Testing Setup and SiSoft Sandra

For this review, we have a more complex benchmark situation that normal. In many cases we have only limited time with some mobile platforms (these guys want those laptops back I guess), for some tests you'll notice that certain processors just won't have results. That is not because they wouldn't run, but due to the fact that our results are outdated for that platform or that our testing them didn't include that benchmark.

Test System Setup
CPU Intel Core M 5Y70 (Broadwell, 4.5w)
Intel Core i5-4200U (Haswell, 15w)
Intel Core i5-4250U (Haswell, 15w)
Intel Atom Z3700 (Bay Trail, 2w)
AMD FX-7600P (Kaveri, 35w)
Platform Various

Obviously the new Lenovo Yoga 3 Pro is the source of our Core M 5Y70 benchmarks. Our Core i5-4200U system is the Lenovo Yoga 2 Pro. The Core i5-4250 results come from the Haswell iteration of the Intel NUC platform. The Intel Atom Z3770 results are from a reference platform we tested at initial launch. Finally, the AMD FX-7600P results come from a reference notebook AMD let us spend a day with in San Francisco.

SiSoft Sandra 2013 SP3a


The latest version of SiSoft Sandra offers up a lot of new features including GPU performance, OpenCL, etc. 

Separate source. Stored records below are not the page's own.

Lemma SFeqb_finite x s m e :
  SFeqb x (S754_finite s m e) = true -> x = S754_finite s m e.
Proof.
  unfold SFeqb, SFcompare.
  destruct x as [s0 | s0 | | s0 m0 e0]; try discriminate.
  - destruct s; discriminate.
  - destruct s0; discriminate.
  - change (Pos.compare_cont Eq m0 m) with (Pos.compare m0 m).
    destruct s0, s; try discriminate;
      destruct (Z.compare_spec e0 e) as [-> | He | He]; try discriminate;
      destruct (Pos.compare_spec m0 m) as [-> | Hm | Hm]; try discriminate;
      reflexivity.
Qed.

(** A double that compares equal to [0.4], or to [0.6], passes neither
    test. *)
Lemma at_0_4_passes_neither (c : PrimFloat.float) :
  (c =? 0.4)%float = true ->
  (c <? 0.4)%float = false /\ (0.6 <? c)%float = false.
Proof.
  rewrite FloatAxioms.eqb_spec, !FloatAxioms.ltb_spec.
  assert (E4 : Prim2SF 0.4%float = S754_finite false 7205759403792794 (-54))
    by (vm_compute; reflexivity).
  rewrite E4. intro Hc. apply SFeqb_finite in Hc. rewrite Hc.
  split; vm_compute; reflexivity.
Qed.

Lemma at_0_6_passes_neither (c : PrimFloat.float) :
  (c =? 0.6)%float = true ->
  (c <? 0.4)%float = false /\ (0.6 <? c)%float = false.
Proof.
  rewrite FloatAxioms.eqb_spec, !FloatAxioms.ltb_spec.
  assert (E6 : Prim2SF 0.6%float = S754_finite false 5404319552844595 (-53))
    by (vm_compute; reflexivity).
  rewrite E6. intro Hc. apply SFeqb_finite in Hc. rewrite Hc.
  split; vm_compute; reflexivity.
Qed.

Lemma deadband_never_NO_FACE (c : PrimFloat.float) : deadband c <> NO_FACE.
Proof.
  unfold deadband.
  destruct (c <? 0.4)%float; [discriminate |].
  destruct (0.6 <? c)%float; discriminate.
Qed.
Definition duration_query (filename : string) : list string :=
  [ "ffprobe"; "-v"; "error"; "-show_entries"; "format=duration";
    "-of"; "default=noprint_wrappers=1:nokey=1"; filename ].

(** The body of the [try] of [update_video_frame_rate], up to the pair
    [(int(fps), int(duration))] that is assigned at its end. *)
Definition probe (filename : string) : M (Z * Z) :=
  fps_result ← subprocess_run W false (frame_rate_query filename);
  let fps_string := PyStr.split "/" (PyStr.strip (stdout fps_result)) in
  s0 ← getitem fps_string 0;
  num ← py_float s0;
  s1 ← getitem fps_string 1;
  den ← py_float s1;
  ratio ← lift (PyNum.float_div num den);
  fps ← lift (PyNum.math_ceil ratio);
  let fps := if fps <=? 0 then 1 else fps in
  duration_result ← subprocess_run W false (duration_query filename);
  duration ← py_float (PyStr.strip (stdout duration_result));
  d ← lift (PyNum.int_of_float duration);
  mret (fps, d).

Definition set_metadata (self : MainWindow) (m : Z * Z) : MainWindow :=
  {| images_dir := images_dir self; input_video := input_video self;
     input_video_2 := input_video_2 self; output_video := output_video self;
     output_audio := output_audio self;
     frame_rate := m.1; video_duration := m.2 |}.

Definition update_video_frame_rate (self : MainWindow) (filename : string) : M MainWindow :=
  try_except
    (m ← probe filename; mret (set_metadata self m))
    (on_Exception (λ e, emit (PrintError e) ;; mret self)).

Definition stream_query (video_path : string) : list string :=
  [ "ffprobe"; "-i"; video_path; "-show_streams"; "-select_streams"; "a";
    "-loglevel"; "error" ].

(** [bool(result.stdout)]: the output is not empty. *)
Definition has_audio (video_path : string) : M bool :=
  result ← subprocess_run W false (stream_query video_path);
  mret (negb (String.eqb (stdout result) "")).

End Probe.
End FFmpegGUI.

(** The frame rate a probe resolves from the two numbers around the slash:
    [ceil(num / den)], and 1 when that is not positive. *)
Definition resolved_rate (num den : Q) : Z :=
  if Qceiling (num / den) <=? 0 then 1 else Qceiling (num / den).

(** [float(s)] on the plain decimal literals the metadata tool prints
    ([30000], [1001], [60.500000]): an optional sign, digits, and an optional
    fraction.  Every other string is refused here; it serves the concrete
    scenarios only, the theorems are stated for any [float]. *)
Module Decimal.

Definition digit_of (c : ascii) : option Z :=
  let n := N_of_ascii c in
  if ((48 <=? n) && (n <=? 57))%N then Some (Z.of_N (n - 48)) else None.

Fixpoint read_digits (s : string) (acc : Z) (n : nat) : Z * nat * string :=
  match s with
  | String c s' =>
      match digit_of c with
      | Some d => read_digits s' (10 * acc + d) (S n)
      | None => (acc, n, s)
      end
  | EmptyString => (acc, n, s)
  end.

Definition float_of_decimal (s : string) : option pyfloat :=
  let '(sign, s1) :=
    match s with
    | String "-" r => (-1, r)
    | String "+" r => (1, r)
    | _ => (1, s)
    end in
  let '(i, ni, s2) := read_digits s1 0 0 in
  match s2 with
  | EmptyString =>
      if (ni =? 0)%nat then None else Some (Finite (inject_Z (sign * i)))
  | String "." s3 =>
      let '(f, nf, s4) := read_digits s3 0 0 in
      match s4 with
      | EmptyString =>
          if (ni + nf =? 0)%nat then None
          else Some (Finite (Qmake (sign * (i * 10 ^ Z.of_nat nf + f))
                                   (Z.to_pos (10 ^ Z.of_nat nf))))
      | _ => None
      end
  | _ => None
  end.
(** * WebMining: the book and product scrapers

    A shallow embedding of the three scripts of [Assignment 1]
    ([book_scraper.py], [book_scraper2.py], [durex_scraper.py]) and the
    properties of their field normalisation, record extraction and
    pagination.

    Layout: Python's string built-ins ([Py]), the part of BeautifulSoup's
    tree and queries the scripts use ([Bs4]), the effects of a scrape
    ([Eff]), then one module per script; the lemmas and theorems follow
    the definitions. *)

From Stdlib Require Import ZArith NArith QArith Qreduction Qpower List String Ascii Bool Lia.
From Stdlib Require Import DecimalString DecimalPos DecimalZ.
From stdpp Require Import base option list gmap.

Open Scope Z_scope.

(** A Python [str] is a sequence of Unicode code points. *)
Abbreviation str := (list N).

(** The [str] of an ASCII literal of the source. *)
Definition lit (s : string) : str := List.map N_of_ascii (list_ascii_of_string s).

(* ===================================================================== *)
(** * Python built-ins *)
(* ===================================================================== *)

Module Py.

(** Exceptions the scripts can meet. [RequestException] carries the
    subclass raised by [requests]. *)
Inductive request_error :=
| Timeout
| ConnectionError
| HTTPError (status : Z).

Inductive exn :=
| AttributeError
| ValueError
| RequestException (e : request_error).

Inductive result (A : Type) :=
| Return (a : A)
| Raise (e : exn).
Arguments Return {A} a.
Arguments Raise {A} e.

(** The results of [f] over [xs] in order, or the first exception. *)
Fixpoint traverse {A B : Type} (f : A -> result B) (xs : list A) : result (list B) :=
  match xs with
  | [] => Return []
  | x :: xs' =>
      match f x with
      | Raise e => Raise e
      | Return b =>
          match traverse f xs' with
          | Raise e => Raise e
          | Return bs => Return (b :: bs)
          end
      end
  end.

(** [s.startswith(p)] *)
Fixpoint startswith (p s : str) : bool :=
  match p, s with
  | [], _ => true
  | _ :: _, [] => false
  | a :: p', b :: s' => (a =? b)%N && startswith p' s'
  end.

(** [sub in s] *)
Fixpoint contains (sub s : str) : bool :=
  startswith sub s ||
  match s with
  | [] => false
  | _ :: s' => contains sub s'
  end.

(** [s.lstrip(chars)] and [s.rstrip(chars)], the characters to drop given
    as a predicate. *)
Fixpoint lstrip_by (drop : N -> bool) (s : str) : str :=
  match s with
  | [] => []
  | c :: s' => if drop c then lstrip_by drop s' else s
  end.

Definition rstrip_by (drop : N -> bool) (s : str) : str :=
  List.rev (lstrip_by drop (List.rev s)).

Definition elem (cs : str) (c : N) : bool := existsb (N.eqb c) cs.

Definition lstrip (chars s : str) : str := lstrip_by (elem chars) s.
Definition rstrip (chars s : str) : str := rstrip_by (elem chars) s.

(** [str.isspace] on one code point (Unicode 14, as [unicodedata] has it):
    the ASCII controls 9-13 and 28-31, the space, and the Unicode
    separators. *)
Definition isspace (c : N) : bool :=
  ((9 <=? c) && (c <=? 13) || (28 <=? c) && (c <=? 32) ||
   (c =? 133) || (c =? 160) || (c =? 5760) ||
   (8192 <=? c) && (c <=? 8202) ||
   (c =? 8232) || (c =? 8233) || (c =? 8239) || (c =? 8287) || (c =? 12288))%N.

(** [s.strip()] *)
Definition strip (s : str) : str := rstrip_by isspace (lstrip_by isspace s).

(** [s.replace(old, new)]: the occurrences of [old] are found left to
    right and do not overlap. [skip] counts the characters of a match
    still to pass over. *)
Fixpoint replace_from (old new s : str) (skip : nat) : str :=
  match s with
  | [] => []
  | c :: s' =>
      match skip with
      | S k => replace_from old new s' k
      | O =>
          if startswith old s
          then new ++ replace_from old new s' (Nat.pred (List.length old))
          else c :: replace_from old new s' O
      end
  end.

Definition replace (old new s : str) : str :=
  match old with
  | [] => new ++ flat_map (fun c => c :: new) s
  | _ :: _ => replace_from old new s O
  end.

(** [s.lower()]. Python follows the Unicode database; the model folds
    the ASCII and Latin-1 capitals and the two capitals outside ASCII
    whose lower case holds an ASCII letter (U+0130, U+212A). Other code
    points are kept: none of them lowers to a string with an ASCII
    letter, so no occurrence of an ASCII keyword is gained or lost. *)
Definition lower_char (c : N) : str :=
  (if (65 <=? c) && (c <=? 90) then [c + 32]
   else if (192 <=? c) && (c <=? 222) && negb (c =? 215) then [c + 32]
   else if c =? 304 then [105; 775]
   else if c =? 8490 then [107]
   else [c])%N.

Definition lower (s : str) : str := flat_map lower_char s.

(** [s[:n]] for [n >= 0] *)
Definition slice_to (n : nat) (s : str) : str := firstn n s.

(** [str(n)] and the [{n}] of an f-string, for an [int]. *)
Definition str_of_int (n : Z) : str := lit (NilZero.string_of_int (Z.to_int n)).

(** ** [float(s)]

    The value of a Python float: a finite binary64, given by the
    rational it is, in lowest terms, an infinity or a NaN. The sign of a
    zero is outside the model. *)
Inductive pyfloat :=
| F_num (q : Q)
| F_inf (neg : bool)
| F_nan.

(** [Py_UNICODE_TODECIMAL]: the first digit of each run of ten decimal
    digits (category Nd, Unicode 14). *)
Definition nd_zeros : list N :=
  [48; 1632; 1776; 1984; 2406; 2534; 2662; 2790; 2918; 3046; 3174; 3302;
   3430; 3558; 3664; 3792; 3872; 4160; 4240; 6112; 6160; 6470; 6608; 6784;
   6800; 6992; 7088; 7232; 7248; 42528; 43216; 43264; 43472; 43504; 43600;
   44016; 65296; 66720; 68912; 69734; 69872; 69942; 70096; 70384; 70736;
   70864; 71248; 71360; 71472; 71904; 72016; 72784; 73040; 73120; 92768;
   92864; 93008; 120782; 120792; 120802; 120812; 120822; 123200; 123632;
   125264; 130032]%N.

Definition to_decimal (c : N) : option N :=
  match List.find (fun z => (z <=? c) && (c <? z + 10))%N nd_zeros with
  | Some z => Some (c - z)%N
  | None => None
  end.

(** [_PyUnicode_TransformDecimalAndSpaceToASCII]: an ASCII string is
    kept; otherwise spaces become [' '], decimal digits their ASCII
    digit, and the copy ends with ['?'] at the first other code point
    from 127 on. *)
Fixpoint transform_loop (s : str) : str :=
  match s with
  | [] => []
  | c :: s' =>
      if (c <? 127)%N then c :: transform_loop s'
      else if isspace c then 32%N :: transform_loop s'
      else match to_decimal c with
           | Some d => (48 + d)%N :: transform_loop s'
           | None => [63%N]
           end
  end.

Definition transform_decimal_and_space (s : str) : str :=
  if forallb (fun c => c <? 128)%N s then s else transform_loop s.

Definition is_digit (c : N) : bool := ((48 <=? c) && (c <=? 57))%N.

(** [_Py_string_to_number_with_underscores]: an underscore must stand
    between two digits; [prev] is the character before (0 at the
    start). *)
Fixpoint drop_underscores (prev : N) (s : str) : option str :=
  match s with
  | [] => if (prev =? 95)%N then None else Some []
  | c :: s' =>
      if (c =? 95)%N then
        if is_digit prev then drop_underscores c s' else None
      else if (prev =? 95)%N && negb (is_digit c) then None
      else option_map (cons c) (drop_underscores c s')
  end.

(** [Py_ISSPACE]: the C locale's white space. *)
Definition c_isspace (c : N) : bool := ((9 <=? c) && (c <=? 13) || (c =? 32))%N.

Definition read_sign (s : str) : bool * str :=
  match s with
  | c :: s' =>
      if (c =? 45)%N then (true, s')
      else if (c =? 43)%N then (false, s')
      else (false, s)
  | [] => (false, s)
  end.

(** The longest run of ASCII digits at the head of [s], as digit values,
    and what follows it. *)
Fixpoint read_digits (s : str) : list N * str :=
  match s with
  | [] => ([], [])
  | c :: s' =>
      if is_digit c
      then let '(ds, r) := read_digits s' in ((c - 48)%N :: ds, r)
      else ([], s)
  end.

(** The point and the digits after it, if a point comes next. *)
Definition read_fraction (s : str) : list N * str :=
  match s with
  | c :: s' => if (c =? 46)%N then read_digits s' else ([], s)
  | [] => ([], s)
  end.

Definition digits_value (ds : list N) : N :=
  fold_left (fun a d => 10 * a + d)%N ds 0%N.

(** The number [(-1)^neg * m * 10^e], in lowest terms. *)
Definition decimal (neg : bool) (m : N) (e : Z) : Q :=
  let q := Qred (inject_Z (Z.of_N m) * Qpower (10 # 1) e) in
  if neg then Qred (Qopp q) else q.

(** The exponent part after the mantissa: [e] or [E], a sign, at least
    one digit; when no digit follows, the exponent is not read. *)
Definition read_exponent (s : str) : Z * str :=
  match s with
  | c :: s' =>
      if ((c =? 101) || (c =? 69))%N then
        let '(eneg, r) := read_sign s' in
        match read_digits r with
        | ([], _) => (0, s)
        | (ds, r') =>
            let e := Z.of_N (digits_value ds) in
            (if eneg then - e else e, r')
        end
      else (0, s)
  | [] => (0, s)
  end.

(** The integer nearest to [q], the even one of two that are as near. *)
Definition round_half_even (q : Q) : Z :=
  let n := Qnum q in
  let d := Z.pos (Qden q) in
  let f := n / d in
  match 2 * (n mod d) ?= d with
  | Lt => f
  | Gt => f + 1
  | Eq => if Z.even f then f else f + 1
  end.

(** The [e] with [2^e <= q < 2^(e+1)], for a positive [q]. *)
Definition floor_log2 (q : Q) : Z :=
  let e := Z.log2 (Qnum q) - Z.log2 (Z.pos (Qden q)) in
  if Qle_bool (Qpower (2 # 1) e) q then e else e - 1.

Intel Core M 5Y70 Review and Performance: Testing Broadwell-Y - Mobile 7

Our first look at the Core M 5Y70 shows synthetic performance under that of the Core i5 Haswell processors; as much as 28% slower in fact. Compare to the Atom Z3770 though, the Core M 5Y70 is 22% faster integer testing and 12% faster in floating point. That definitely isn't a huge difference though, but I'm curious how much these performance differences translate into real-world applications.

SiSoft Multimedia results show a much better result for the Core M 5Y70; it is 19% slower than the Core i5-4200U but maintains a 2.27x advantage over the Atom processor based on Bay Trail. Memory bandwidth is a bit slower than the 4200U but keeps a sizeable advantage over both the Z3770 and the AMD FX-7600P.